Keeping each line exactly as it is, output all of the records.

The data:
= Beginning of Section =
(** * Data-Dashboard-Boilerplate: chart, export and store logic

    A shallow embedding of the pure logic of the dashboard:
    - [Double]     : rounding to double precision, for the sums of trade values
    - [ChartCard]  : range-scoped export payload (ChartCard.jsx)
    - [LineChart]  : zoom range reporting, zoom enablement, tooltip snapping
    - [Charts]     : the empty-data / zero-width guard of the chart renderers
    - [Aggregators]: group-and-sum helpers (Home page modeData, aiClient groupAndSum)
    - [Csv]        : CSV serialisation (downloadCsv)
    - [ExportPng]  : the failure paths of exportChartPng
    - [TradeStore] : setFilter / resetFilters of the trade store
    - [Loader]     : loadData, normalize and the loose parsers of the trade store
    - [AiClient]   : applyFilters and describeFilters of the chat responder
    - [HomePage]   : latestYear and trendLineData of the Home page
    - [Layout]     : font size, line chart layout, tooltip position, label truncation
    - [Buttons]    : the PNG export name and the download button
    - [ChatStore]  : sendMessage of the chat store

    A finite JavaScript number is the rational it denotes ([Q]); NaN is
    the [None] of an [option Q].  The sums of trade values are rounded the
    way double additions are ([Double]); the zoom handler takes the
    rescaling of the zoom library as a parameter; the rest of the chart
    geometry is computed in exact arithmetic.  Strings are byte strings
    (UTF-8), so the byte-order mark is the three bytes EF BB BF. *)

From stdpp Require Import gmap strings.
From Stdlib Require Import String Ascii List ZArith QArith Qround Qabs Lia Lqa Permutation Bool.
From Stdlib Require Qcanon.
Import ListNotations.

Local Open Scope string_scope.
Local Open Scope list_scope.

(* ===================================================================== *)
(** ** JavaScript values and flat row objects *)
(* ===================================================================== *)

Module JS.

(** The values a flat row can hold: a column is a number, a string, null,
    or absent (reading it gives undefined). *)
Inductive jsval : Type :=
| JUndefined
| JNull
| JNum (q : Q)
| JStr (s : string).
= End of Section =
Output of the exercise:
(** * Data-Dashboard-Boilerplate: chart, export and store logic

    A shallow embedding of the pure logic of the dashboard:
    - [Double]     : rounding to double precision, for the sums of trade values
    - [ChartCard]  : range-scoped export payload (ChartCard.jsx)
    - [LineChart]  : zoom range reporting, zoom enablement, tooltip snapping
    - [Charts]     : the empty-data / zero-width guard of the chart renderers
    - [Aggregators]: group-and-sum helpers (Home page modeData, aiClient groupAndSum)
    - [Csv]        : CSV serialisation (downloadCsv)
    - [ExportPng]  : the failure paths of exportChartPng
    - [TradeStore] : setFilter / resetFilters of the trade store
    - [Loader]     : loadData, normalize and the loose parsers of the trade store
    - [AiClient]   : applyFilters and describeFilters of the chat responder
    - [HomePage]   : latestYear and trendLineData of the Home page
    - [Layout]     : font size, line chart layout, tooltip position, label truncation
    - [Buttons]    : the PNG export name and the download button
    - [ChatStore]  : sendMessage of the chat store

    A finite JavaScript number is the rational it denotes ([Q]); NaN is
    the [None] of an [option Q].  The sums of trade values are rounded the
    way double additions are ([Double]); the zoom handler takes the
    rescaling of the zoom library as a parameter; the rest of the chart
    geometry is computed in exact arithmetic.  Strings are byte strings
    (UTF-8), so the byte-order mark is the three bytes EF BB BF. *)

From stdpp Require Import gmap strings.
From Stdlib Require Import String Ascii List ZArith QArith Qround Qabs Lia Lqa Permutation Bool.
From Stdlib Require Qcanon.
Import ListNotations.

Local Open Scope string_scope.
Local Open Scope list_scope.

(* ===================================================================== *)
(** ** JavaScript values and flat row objects *)
(* ===================================================================== *)

Module JS.

(** The values a flat row can hold: a column is a number, a string, null,
    or absent (reading it gives undefined). *)
Inductive jsval : Type :=
| JUndefined
| JNull
| JNum (q : Q)
| JStr (s : string).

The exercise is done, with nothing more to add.